- _Task requirements_
All lines from the one that mentions "Definition seg_hi (seg" through the last of the entries below must be copied exactly, with both ends kept.

• • • •

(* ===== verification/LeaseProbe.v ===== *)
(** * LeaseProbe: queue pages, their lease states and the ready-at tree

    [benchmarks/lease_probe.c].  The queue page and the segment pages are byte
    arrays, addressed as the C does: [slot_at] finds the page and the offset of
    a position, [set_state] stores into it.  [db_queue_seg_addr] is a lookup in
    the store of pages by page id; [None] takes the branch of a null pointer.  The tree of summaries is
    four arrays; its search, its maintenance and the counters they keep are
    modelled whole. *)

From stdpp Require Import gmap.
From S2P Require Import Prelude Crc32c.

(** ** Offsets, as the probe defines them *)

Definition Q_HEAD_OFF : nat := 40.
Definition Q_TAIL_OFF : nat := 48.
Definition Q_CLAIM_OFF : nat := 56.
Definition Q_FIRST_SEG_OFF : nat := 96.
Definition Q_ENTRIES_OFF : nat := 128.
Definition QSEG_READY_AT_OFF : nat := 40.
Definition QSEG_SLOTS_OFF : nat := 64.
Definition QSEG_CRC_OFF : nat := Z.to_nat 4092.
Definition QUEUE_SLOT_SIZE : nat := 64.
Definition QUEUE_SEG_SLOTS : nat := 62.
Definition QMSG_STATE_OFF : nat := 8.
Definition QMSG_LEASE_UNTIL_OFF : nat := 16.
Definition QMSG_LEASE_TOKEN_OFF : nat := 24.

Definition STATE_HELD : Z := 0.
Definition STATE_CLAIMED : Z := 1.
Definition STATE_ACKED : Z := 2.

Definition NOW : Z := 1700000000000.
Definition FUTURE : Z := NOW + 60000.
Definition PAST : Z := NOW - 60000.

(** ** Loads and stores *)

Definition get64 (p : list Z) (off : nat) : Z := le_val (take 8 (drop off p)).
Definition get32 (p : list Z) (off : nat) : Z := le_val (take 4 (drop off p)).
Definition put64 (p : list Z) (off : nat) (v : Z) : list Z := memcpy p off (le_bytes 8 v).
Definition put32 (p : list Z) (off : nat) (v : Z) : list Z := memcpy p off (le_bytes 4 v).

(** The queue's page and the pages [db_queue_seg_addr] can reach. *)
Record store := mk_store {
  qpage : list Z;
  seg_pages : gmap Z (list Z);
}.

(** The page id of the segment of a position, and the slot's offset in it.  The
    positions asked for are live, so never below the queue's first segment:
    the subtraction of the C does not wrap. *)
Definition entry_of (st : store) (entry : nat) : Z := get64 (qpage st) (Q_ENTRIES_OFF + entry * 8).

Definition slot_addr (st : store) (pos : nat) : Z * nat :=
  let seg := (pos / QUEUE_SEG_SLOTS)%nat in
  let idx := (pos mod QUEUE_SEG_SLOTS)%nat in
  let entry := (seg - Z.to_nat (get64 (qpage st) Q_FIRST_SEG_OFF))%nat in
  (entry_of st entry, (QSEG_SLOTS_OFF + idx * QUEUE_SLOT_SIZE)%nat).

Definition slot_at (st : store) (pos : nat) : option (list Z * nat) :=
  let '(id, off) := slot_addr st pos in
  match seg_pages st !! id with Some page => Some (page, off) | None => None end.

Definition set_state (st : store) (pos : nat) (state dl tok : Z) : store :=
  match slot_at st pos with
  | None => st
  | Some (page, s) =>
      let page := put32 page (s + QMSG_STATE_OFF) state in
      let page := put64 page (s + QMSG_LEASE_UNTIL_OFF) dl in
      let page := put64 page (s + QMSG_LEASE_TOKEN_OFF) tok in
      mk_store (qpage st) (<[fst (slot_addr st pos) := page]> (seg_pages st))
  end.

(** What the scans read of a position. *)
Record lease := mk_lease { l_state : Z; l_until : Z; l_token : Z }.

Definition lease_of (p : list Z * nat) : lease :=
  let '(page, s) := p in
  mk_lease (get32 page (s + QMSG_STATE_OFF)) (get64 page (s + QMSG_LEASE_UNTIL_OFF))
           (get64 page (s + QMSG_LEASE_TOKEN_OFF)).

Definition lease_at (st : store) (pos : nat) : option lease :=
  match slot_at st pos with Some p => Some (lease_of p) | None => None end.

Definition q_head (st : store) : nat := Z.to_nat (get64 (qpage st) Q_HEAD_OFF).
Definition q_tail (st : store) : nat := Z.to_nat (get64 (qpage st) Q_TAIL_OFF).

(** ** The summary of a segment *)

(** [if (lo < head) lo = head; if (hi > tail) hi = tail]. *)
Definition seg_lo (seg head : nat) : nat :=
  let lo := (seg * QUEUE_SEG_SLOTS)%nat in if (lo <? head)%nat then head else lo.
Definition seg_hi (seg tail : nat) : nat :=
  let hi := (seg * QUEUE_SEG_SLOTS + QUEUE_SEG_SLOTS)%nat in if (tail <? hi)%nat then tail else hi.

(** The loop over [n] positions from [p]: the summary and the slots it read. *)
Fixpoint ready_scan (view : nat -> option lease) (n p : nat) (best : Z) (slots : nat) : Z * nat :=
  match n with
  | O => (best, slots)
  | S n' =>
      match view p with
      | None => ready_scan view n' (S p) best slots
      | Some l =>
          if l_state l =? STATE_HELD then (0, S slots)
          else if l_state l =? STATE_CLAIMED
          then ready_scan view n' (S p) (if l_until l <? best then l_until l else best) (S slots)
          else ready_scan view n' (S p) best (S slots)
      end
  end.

• • • •

- _Exercise solution_
Definition seg_hi (seg tail : nat) : nat :=
  let hi := (seg * QUEUE_SEG_SLOTS + QUEUE_SEG_SLOTS)%nat in if (tail <? hi)%nat then tail else hi.

(** The loop over [n] positions from [p]: the summary and the slots it read. *)
Fixpoint ready_scan (view : nat -> option lease) (n p : nat) (best : Z) (slots : nat) : Z * nat :=
  match n with
  | O => (best, slots)
  | S n' =>
      match view p with
      | None => ready_scan view n' (S p) best slots
      | Some l =>
          if l_state l =? STATE_HELD then (0, S slots)
          else if l_state l =? STATE_CLAIMED
          then ready_scan view n' (S p) (if l_until l <? best then l_until l else best) (S slots)
          else ready_scan view n' (S p) best (S slots)
      end
  end.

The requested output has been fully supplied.